Notes on Convex Optimization

最近开始学习凸优化，虽然作为数学系的学生曾上过数值优化课，但当时学得是“稀里糊涂”(in boss’s words)。当然以前也没有认识到数值优化的应用，现转为初级码农，从业ML，遂得知优化之实用(当然主要是每年paper无数)，重头学习凸优化。目前正在看Yurii Nesterov所编的教材的Introductory Lectures on Convex Optimization: A Basic Course，为免看完即忘，因此作了笔记。

What’s in this book

General optimization problems (Unfortunately “unsolvable”)
Smooth convex optimization
Nonsmooth convex optimization
Convex minimization problems with explicit structure

PS: Goals of this course (from Introduction section):

Show that: despite their attraction, the proposed “solutions” of general optimization problems very often cannot satisfy the expectations of a naive user. The main face, which should be known to any person dealing with optimization models, is that in general optimization problems are unsolvable. (The reality is always cruel)
Discussing methods for solvable nonlinear models, namely convex optimization problems.
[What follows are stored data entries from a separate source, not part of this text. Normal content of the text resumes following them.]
(** An entry leaves the tables of its peers. *)
Lemma peers_without p l1 e l2 : peers_wf p → peer_list p = l1 ++ e :: l2 →
  ∃ lt pt, if_label e remove_this (peer_label_table p) = Some lt ∧ remove_this (peer_table p) e = Some pt
    ∧ number_table pt ∧ objects pt ≡ₚ l1 ++ l2
    ∧ table_inv hashtab_compare_exten_labels hashtab_hash_labels lt
    ∧ ∀ y, y ∈ objects lt → y ∈ l1 ++ l2 ∧ is_Some (label y).
Proof.
  intros Hp El. pose proof (pw_table p Hp) as Ht. pose proof (pw_objects p Hp) as Ho.
  pose proof (pw_labels p Hp) as Hl. pose proof (pw_labelled p Hp) as Hlo.
  assert (NoDup (objects (peer_table p))) as Hnd.
  { apply (keyed_nodup hashtab_compare_exten_numbers); [apply Ht|]. intros x. by apply compare_numbers_zero. }
  destruct (remove_this_there (peer_table p) e) as (pt&Ept&Hpt&Hop&Hf); [apply Ht|done|rewrite Ho, El; set_solver|].
  assert (objects pt ≡ₚ l1 ++ l2) as Hopt.
  { apply (Permutation_cons_inv (a := e)). rewrite <- Hop, Ho, El. symmetry. apply Permutation_middle. }
  assert (∃ lt, if_label e remove_this (peer_label_table p) = Some lt
    ∧ table_inv hashtab_compare_exten_labels hashtab_hash_labels lt
    ∧ ∀ y, y ∈ objects lt → y ∈ objects (peer_label_table p) ∧ y ≠ e) as (lt&Elt&Hlt&Hly).
  { unfold if_label, remove_this. destruct (label e) as [lab|] eqn:Elab.
    - assert (NoDup (objects (peer_label_table p))) as Hndl.
      { apply (keyed_nodup hashtab_compare_exten_labels); [apply Hl|]. intros x. apply compare_refl. }
      destruct (decide (e ∈ objects (peer_label_table p))) as [Hin|Hin].
      + destruct (remove_this_there _ e (proj1 Hl) Hndl Hin) as (lt&E&Hwf&Hol&Hfl). rewrite E.
        exists lt. split; [done|]. split; [by eapply table_inv_removed|]. intros y Hy.
        rewrite Hol in Hndl. apply NoDup_cons in Hndl as [Hne _]. rewrite Hol.
        split; [by apply elem_of_cons; right|]. intros ->. done.
      + rewrite (remove_this_absent _ e (proj1 Hl) Hin). exists (peer_label_table p).
        split_and!; [done..|]. intros y Hy. split; [done|]. by intros ->.
    - exists (peer_label_table p). split_and!; [done..|]. intros y Hy. split; [done|]. intros ->.
      destruct (Hlo e Hy) as [_ Hs]. rewrite Elab in Hs. by destruct Hs. }
  exists lt, pt. split_and!; [done|unfold remove_this; by rewrite Ept|by eapply table_inv_removed|done|done|].
  intros y Hy. destruct (Hly y Hy) as [Hy1 Hne]. destruct (Hlo y Hy1) as [Hy2 Hs]. split; [|done].
  rewrite El in Hy2. set_solver.
Qed.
Chapter 1 – Nonlinear Optimization

General formulation of the problem

Let $x \in \mathbb{R}^n, S \subset \mathbb{R}^n$ and $f_0(x), \ldots, f_m(x)$ be real-valued functions of $x$. We deal with different variants of the following general minimization problem:
$$
\min f_0(x), ~ \text{s.t. } f_j(x) \ \& \ 0, j = 1, \ldots, m; ~ x \in S.
$$
where the $\&$ can be $\leq, \geq$ or $=$.

“In general, optimization problems are unsolvable”

Performance of numerical methods

Usually, the numerical methods are developed for solving many different problems with similar characteristics. Thus, a performance of method $\mathcal{M}$ on the whole class $\mathcal{F}$ (of problems) is a natural characteristics of its efficiency.
Some concepts:

$\Sigma$: A known (for numerical scheme) “part” of problem $\mathcal{P}$ is called the model of the problem
$\mathcal{O}$: The process of collecting the data is called oracle

Zero-order oracle: return function value $f(x)$
First-order oracle: return $f(x)$ and gradient $f’(x)$
Second-order oracle: return $f(x), f’(x)$ and Hessian $f’’(x)$

$\mathcal{F}$: Problem class $\mathcal{F} \equiv (\Sigma, \mathcal{O}, \mathcal{T}_\epsilon)$, $\mathcal{T}_\epsilon$ is stopping criterion. And $\mathcal{M}$ method’s performance on problem class is its performance on the worst $\mathcal{P}_w$ from $\mathcal{F}$.
Mesure of complexity of problem $\mathcal{P}$ for method $\mathcal{M}$ (As finding an exact solution is always impossible for numerical optimization, to solve a problem means to find an approximate solution with an accuracy $\epsilon > 0$.)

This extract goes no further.